S.P. acknowledges A. Umfurer for many helpful discussions on software design. We acknowledge the reviewers for their helpful feedback. We thank O. Gascuel for suggesting that we pair up more sequences beyond the original cherries in the trees, which empirically boosted the statistical efficiency of the method by around 10–30% (estimated). We also thank I. Holmes, J. Huelsenbeck, N. Thomas and W. DeWitt for helpful discussions. This research is supported in part by a National Institutes of Health grant R35-GM134922 (to Y.S.S.). The funders had no role in study design, data collection and analysis, decision to publish or preparation of the manuscript.

Author information

Authors and Affiliations

Authors

Contributions

S.P. and Y.S.S. conceived and designed the study. S.P. developed, implemented and tested the method, with assistance from Y.D., P.B., X.L. and P.-Y.C. P.B. contributed to implementing optimization with PyTorch, while X.L. and P.-Y.C. contributed to parallelizing and optimizing the computation of count matrices and the simulations. Y.D. helped with testing the method. S.P. and Y.S.S. analyzed the coevolution model. S.P. and Y.S.S. wrote the manuscript and Y.D. made edits.
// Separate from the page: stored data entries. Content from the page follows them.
(** * nanobot web tools: [web_search] and [web_fetch]

    A shallow embedding of [nanobot/agent/tools/web.py] and the properties
    its specification states about it.

    Python [str] values are modelled by [string] (one [ascii] per
    character), a Python [int] by [Z], [None] by [option], a [dict] whose
    order is not observed by [gmap] and one whose order is observed by an
    association list.  Library functions whose tables are not part of the
    repository ([str.lower], [html.unescape], readability, httpx, the
    JSON codec) are section variables: every general theorem holds
    whatever they compute.  Concrete runs instantiate them. *)

From stdpp Require Import gmap strings list fin_maps pretty.
From Stdlib Require Import ZArith Ascii String Lia.

Local Open Scope string_scope.
Local Open Scope Z_scope.

(** ** Strings *)

Module Str.

(** [needle in hay] *)
Fixpoint contains (needle hay : string) : bool :=
  String.prefix needle hay ||
  match hay with
  | EmptyString => false
  | String _ rest => contains needle rest
  end.

(** [c in s] for a single character [c]. *)
Fixpoint has_char (c : ascii) (s : string) : bool :=
  match s with
  | EmptyString => false
  | String d rest => Ascii.eqb c d || has_char c rest
  end.

(** [s.find(c)] for a single character [c], when it is found. *)
Fixpoint index_char (c : ascii) (s : string) : option nat :=
  match s with
  | EmptyString => None
  | String d rest =>
      if Ascii.eqb c d then Some O else option_map S (index_char c rest)
  end.

Definition lower_char (c : ascii) : ascii :=
  let n := nat_of_ascii c in
  if (Nat.leb 65 n && Nat.leb n 90)%bool then ascii_of_nat (n + 32) else c.

(** [str.lower] on ASCII text. *)
Fixpoint ascii_lower (s : string) : string :=
  match s with
  | EmptyString => EmptyString
  | String c rest => String (lower_char c) (ascii_lower rest)
  end.

(** [s[:n]] and [s[n:]] for a natural number [n]. *)
Fixpoint take (n : nat) (s : string) : string :=
  match n, s with
  | S k, String c rest => String c (take k rest)
  | _, _ => EmptyString
  end.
Y.S.S. supervised the project.

Corresponding author

Correspondence to Yun S. Song.

Ethics declarations

Competing interests

The authors declare no competing interests.

Peer review

Peer review information

Nature Methods thanks Olivier Gascuel, Alexandros Stamatakis and the other, anonymous, reviewer for their contribution to the peer review of this work. Primary Handling Editor: Arunima Singh, in collaboration with the Nature Methods team.

Additional information

Publisher’s note Springer Nature remains neutral with regard to jurisdictional claims in published maps and institutional affiliations.

Extended data

Extended Data Fig. 1 Plot of true versus estimated rate matrix entries for Fig. 1b,c.

For a select number of families (the multiples of 4), we plot the true versus estimated rate matrix entries. MRE stands for median relative error; ρ is Spearman’s rank correlation; r is Pearson correlation. For reference, we also indicate the total number of sequences, sites and residues in each dataset. As more data become available, estimation accuracy increases for both methods. Importantly, the loss of statistical efficiency of CherryML with respect to EM is relatively small (an estimated ≈ 50% as seen in Fig.1c). Interestingly, with small dataset sizes, the smallest transition rates tend to be underestimated by both methods, possibly because no (or relatively too few) transitions between these states are observed.

Extended Data Fig. 2 Plot of rate matrix estimates from Fig. 1e.

We see that the entries of the LG rate matrix5 and re-estimates with CherryML and EM are quite similar. The only noticeable differences correspond to four of the rarest (and thus harder to estimate) rates, which are between C and E, and C and K (in both directions). It is possible that CherryML is underestimating these rates, but since there is no ground truth and the model may be misspecified (as these are real data estimates), we cannot say with certainty; bootstrap estimates of variance could partially answer this question. For reference, the dataset size in terms of number of families, sequences, sites and residues is: 3,412, ≈ 50,000, ≈ 600,000 and ≈ 6.5M respectively. In principle, this is roughly comparable in size to 256 families in the (well-specified) simulations from Fig. 1b,c, where both EM and CherryML are accurate even for small rates, as seen in Extended Data Fig. 1. However, these direct comparisons of dataset size might overestimate the information content of real datasets. Indeed, it is possible that the effective amount of information for these small rates is more comparable to 16 families in the simulations from Fig. 1b,c, where CherryML produces more underestimates than does EM.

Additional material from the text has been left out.